Photo by Lorenzo Buzzoni

Fortezza (Italie).– Le soleil brille en ce 11 novembre 2021 sur le chalet en bois qui fait office de gare à Fortezza, en Italie. En face, attablé.e.s à la terrasse d’un bar, des client.e.s bruyant.e.s jouent aux cartes tandis que des ouvrier.e.s en uniforme orange se régalent de Schlutzkrapfen, les raviolis typiques de cette région du Tyrol. Alentour : un décor de carte postale de Noël, la neige en moins.

La petite ville est nichée entre les sommets verdoyants des Dolomites, le turquoise de la rivière Isarco qui se faufile entre les arbres et… les pylônes en béton armé. Ces colonnes en pierre ont été érigées là pour supporter les larges voies de l’autoroute du Brenner – du nom du col des Alpes qui sépare l’Italie de l’Autriche. Sur cette langue de bitume perché, 7 000 camions de marchandises avancent au pas chaque jour, formant une chenille interminable et un nuage de pollution à l’oxyde d’azote au-delà des seuils autorisés.
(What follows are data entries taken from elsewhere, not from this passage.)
(* ===== verification/LightChain.v ===== *)
(** * x/btclightclient: the chain the stores represent

    The specification is a list of headers, from the base to the tip, with one
    operation: replace what follows one of its headers by new ones. The stores
    and the handlers of the module refine it, and the operation keeps the list
    a valid chain whose work only grows. *)

From S2P Require Import Prelude Bytes Store BbnTypes Coins LightClient.

(** What the module relies on of btcd: a header survives serialisation, which
    takes 80 bytes, hashes have 32 bytes, the checks of a header only look at
    ancestors of its parent, and a header that passes them has work. *)
Class BtcLaws (H : Type) (BW : BtcWire H) (BC : BtcChecks H) := {
  Deserialize_Serialize h : Deserialize (Serialize h) = Some h;
  Serialize_length h : length (Serialize h) = BTCHeaderLen;
  BlockHash_length h : length (BlockHash h) = BTCHeaderHashLen;
  PrevBlock_length h : length (PrevBlock h) = BTCHeaderHashLen;
  CheckBlockHeaderContext_ext h c1 c2 :
    hc_Height c1 = hc_Height c2 → hc_Bits c1 = hc_Bits c2 → hc_Timestamp c1 = hc_Timestamp c2 →
    (∀ d, 0 ≤ d < 2 ^ 31 → hc_RelativeAncestorCtx c1 d = hc_RelativeAncestorCtx c2 d) →
    CheckBlockHeaderContext h c1 = CheckBlockHeaderContext h c2;
  CheckBlockHeaderSanity_work h t : CheckBlockHeaderSanity h t = Ok tt → 0 < CalcWork (Bits h);
  CalcWork_nonneg b : 0 ≤ CalcWork b
}.

Definition linked {H} `{BtcWire H} (l : list H) : Prop :=
  ∀ i a b, l !! i = Some a → l !! S i = Some b → PrevBlock b = BlockHash a.

(** An idealisation of double SHA-256: the hashes of linked headers do not repeat
    within the heights a chain can have (a repetition would be a cycle of the hash,
    which nobody can compute), and no header hashes to zero. *)
Class HashAcyclic (H : Type) (BW : BtcWire H) := {
  linked_NoDup l : Z.of_nat (length l) < 2 ^ 31 → linked l → NoDup (BlockHash <$> l);
  BlockHash_nonzero h : BlockHash h ≠ emptyHash
}.

Lemma filter_all {A} (P : A → Prop) `{∀ x, Decision (P x)} (l : list A) : Forall P l → filter P l = l.
Proof. induction 1 as [|x l Hx _ IH]; [done|]. rewrite filter_cons, decide_True by done. by rewrite IH. Qed.

Section chain.
Context {H : Type} {BW : BtcWire H} {BC : BtcChecks H} {BL : BtcLaws H BW BC} {HA : HashAcyclic H BW}.
Implicit Types (c p ext : list (localHeaderInfo H)) (hs : list H).

(** ** The stores of a chain *)

Definition hashOf (x : localHeaderInfo H) : bytes := BlockHash (li_header x).
Definition info_of (x : localHeaderInfo H) : BTCHeaderInfo :=
  mkHeaderInfo (Serialize (li_header x)) (hashOf x) (li_height x) (li_totalWork x).
Definition repr c : headersState :=
  mkHeaders (list_to_map ((λ x, (li_height x, info_of x)) <$> c)) (list_to_map ((λ x, (hashOf x, li_height x)) <$> c)).

(** ** The specification *)

(** The ancestors of the last header of a chain. *)
Definition chain_at c (k : Z) : option (localHeaderInfo H) :=
  match c with
  | [] => None
  | x0 :: _ => if k <? li_height x0 then None else c !! Z.to_nat (k - li_height x0)
  end.
Definition chain_ctx c (x : localHeaderInfo H) : HeaderCtx :=
  mkHeaderCtx (li_height x) (Bits (li_header x)) (Timestamp (li_header x))
    (λ d, Ok ((λ a, (li_height x - d, Bits (li_header a), Timestamp (li_header a))) <$> chain_at c (li_height x - d))).

(** The checks of a header on top of a chain that ends with [x]. *)
Definition check_spec c (x : localHeaderInfo H) (h : H) : outcome unit :=
  _ ← CheckBlockHeaderContext h (chain_ctx c x); CheckBlockHeaderSanity h (Timestamp h).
Les routier.e.s ne s’arrêtent plus à Fortezza. Depuis la création de l’espace Schengen, cet ancien poste-frontière n’est plus un passage obligé. « Il n’y a pas grand-chose à faire par ici, à part travailler », souffle Patrick, sexagénaire solide et dégarni que nous croisons en face de la gare-chalet. « Sauf si vous aimez dépenser votre argent dans les machines à sous du bar du village. »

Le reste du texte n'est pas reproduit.